Once married, girls often face pressure to prove themselves as wives and mothers. The rate of pregnancy in young girls and adolescents 10-19 years of age is high, and early sexual initiation is common. In rural and Indigenous populations, adolescent pregnancies are up to three times more common than in urban populations. Maternal deaths occur in adolescent girls under 20 years of age at a higher rate than in adults.

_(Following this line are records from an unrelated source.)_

(** Storing a key into a table with room for it. *)
Lemma table_put slots key v :
  table_ok slots -> zlen (entries slots) < zlen slots ->
  exists r o, map_slot_for slots key (map_hash_string key) = Some r /\ zget slots r = Some o /\
    match o with
    | Some e =>
        let slots' := zset slots r (Some (mk_slot (slot_hash e) (slot_key e) v)) in
        table_ok slots' /\ zlen slots' = zlen slots /\ zlen (entries slots') = zlen (entries slots) /\
        slots_map slots' = <[key := v]> (slots_map slots)
    | None =>
        let slots' := zset slots r (Some (mk_slot (map_hash_string key) key v)) in
        table_ok slots' /\ zlen slots' = zlen slots /\ zlen (entries slots') = zlen (entries slots) + 1 /\
        slots_map slots' = <[key := v]> (slots_map slots)
    end.
Proof.
  intros Hok Hload. destruct (slot_for_lookup slots key Hok Hload) as (m & Hm & Hr & Hocc & Hcase).
  destruct Hcase as [[Hfree Hnone]|(e & He & Hk & Hv)].
  - eexists _, None. split; [exact Hr|]. split; [exact Hfree|]. cbn zeta.
    assert (Hnk : key ∉ map slot_key (entries slots)).
    { intros Hin. apply (list_elem_of_fmap_1 slot_key) in Hin as (x & Hx & Hin). apply entries_elem in Hin as [i Hi].
      assert (slots_map slots !! key = Some (slot_value x)); [|congruence].
      apply slots_map_lookup; [apply Hok|]. eauto. }
    destruct (table_add slots m (mk_slot (map_hash_string key) key v) Hok eq_refl Hm Hfree Hnk Hocc) as (Hok' & Hz & Hp).
    cbn [slot_hash] in *. split; [done|]. split; [done|]. split.
    + by rewrite (zlen_perm _ _ Hp), zlen_cons.
    + by rewrite (slots_map_perm _ _ (tok_unique _ Hok') Hp).
  - eexists _, (Some e). split; [exact Hr|]. split; [exact He|]. cbn zeta. destruct (table_update slots _ e v Hok He) as (Hok' & Hz & Hmap).
    split; [done|]. split; [apply zlen_zset|]. split; [done|]. by rewrite Hmap, Hk.
Qed.

(** The growth step of a put. *)
Definition put_grow (handle : Z) (m : AivmMapRecord) : M AivmMapRecord :=
  if zlen (map_slots m) * 7 <=? (map_count m + 1) * 10
  then let! grown := map_resize m (zlen (map_slots m) * 2) in
       do! set_map handle grown in ret grown
  else ret m.

Definition same_table (s s' : AivmVm) : Prop :=
  maps_ok s' /\ forall h, map_view s' h = map_view s h.

Definition memory_error (s : AivmVm) : Prop :=
  status s = AIVM_VM_STATUS_ERROR /\ error s = AIVM_VM_ERR_MEMORY_PRESSURE.

Lemma same_maps_table s s' : maps_ok s -> maps s' = maps s -> same_table s s'.
Proof.
  intros Hok E. unfold same_table, maps_ok, map_view, map_lookup. rewrite E. by split; [|intros h].
Qed.

Lemma put_grow_spec s handle m :
  maps_ok s -> map_lookup s handle = Some m ->
  match put_grow handle m s with
  | Ok m1 s1 => same_table s s1 /\ map_lookup s1 handle = Some m1 /\ map_frozen m1 = map_frozen m /\
      slots_map (map_slots m1) = slots_map (map_slots m) /\
      (map_count m1 + 1) * 10 < zlen (map_slots m1) * 7
  | Err s1 => same_table s s1 /\ (zlen (map_slots m) * 2 <= SIZE_MAX / SIZEOF_SLOT -> memory_error s1)
  | Undef => False
  end.
Proof.
  intros Hok Hlook. destruct (map_lookup_ok s handle m Hok Hlook) as ([Ht Hcount Hload Hc16] & Hh & Hg & Hact).
  pose proof (zlen_nonneg (entries (map_slots m))) as Hnn. unfold put_grow.
  destruct (Z.leb_spec (zlen (map_slots m) * 7) ((map_count m + 1) * 10)).
  2: { cbn. split_and!; try done; lia. }
  destruct (Z.ltb_spec (SIZE_MAX / SIZEOF_SLOT) (zlen (map_slots m) * 2)) as [Hbig|Hcap].
  { unfold bind, map_resize. rewrite (proj2 (Z.ltb_lt _ _) Hbig). split; [done|]. lia. }
  unfold bind at 1. pose proof (map_resize_spec m (zlen (map_slots m) * 2) s Ht ltac:(lia) Hcap) as Hrs.
  destruct (map_resize m _ s) as [m1 s1|s1|]; [| |done].
  2: { destruct Hrs as (Hmaps & ? & ?). split; [by apply same_maps_table|done]. }
  destruct Hrs as (Hmaps & Ht1 & Hz1 & He1 & Hm1 & [= Ha1 Hf1 Hc1]).
  assert (Hok1 : maps_ok s1) by (unfold maps_ok; rewrite Hmaps; exact Hok).
  destruct (set_map_view s1 handle m1 Hok1) as (s2 & Hset & Hok2 & Hl2 & Hoth); [by rewrite Hmaps|congruence| |].
  { split; [done|lia|lia|lia]. }
  unfold bind. rewrite Hset. cbn [ret]. split_and!; try done; try lia. split; [done|].
  intros h. unfold map_view. destruct (Z.eq_dec h handle) as [->|Hne].
  - rewrite Hl2, Hlook. by rewrite Hf1, Hm1.
  - rewrite Hoth by done. unfold map_lookup. by rewrite Hmaps.
Qed.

Women’s and girls’ access to family planning depends on a number of factors, including geography, poverty, and the consent of a woman’s male partner. Cultural barriers also limit access to reproductive healthcare, including concern about social or religious chastisement for using family planning and fear of side effects. Most Guatemalan women under 20 years of age who are in a relationship report needing to ask their male partner for permission to use contraception. 55% of sexually active, never-married women aged 15-19, and 26% of married women of the same age, report having an unmet need for contraception, meaning they wish to avoid pregnancy in the next two years but do not have access to contraception. Skepticism of family planning is widespread, including rumors that certain methods cause cancer or infertility. In many cases, this wariness stems from a long history of Guatemalan women being subjected to unethical sexual health experimentation and coerced or forced sterilization.

Culturally-appropriate education and outreach in local languages to both men and women is necessary to give women more choices and control over their bodies.

 

GIRLS WHO COMPLETE SECONDARY EDUCATION ARE MORE LIKELY TO DELAY MARRIAGE AND PREGNANCY UNTIL THEY ARE READY.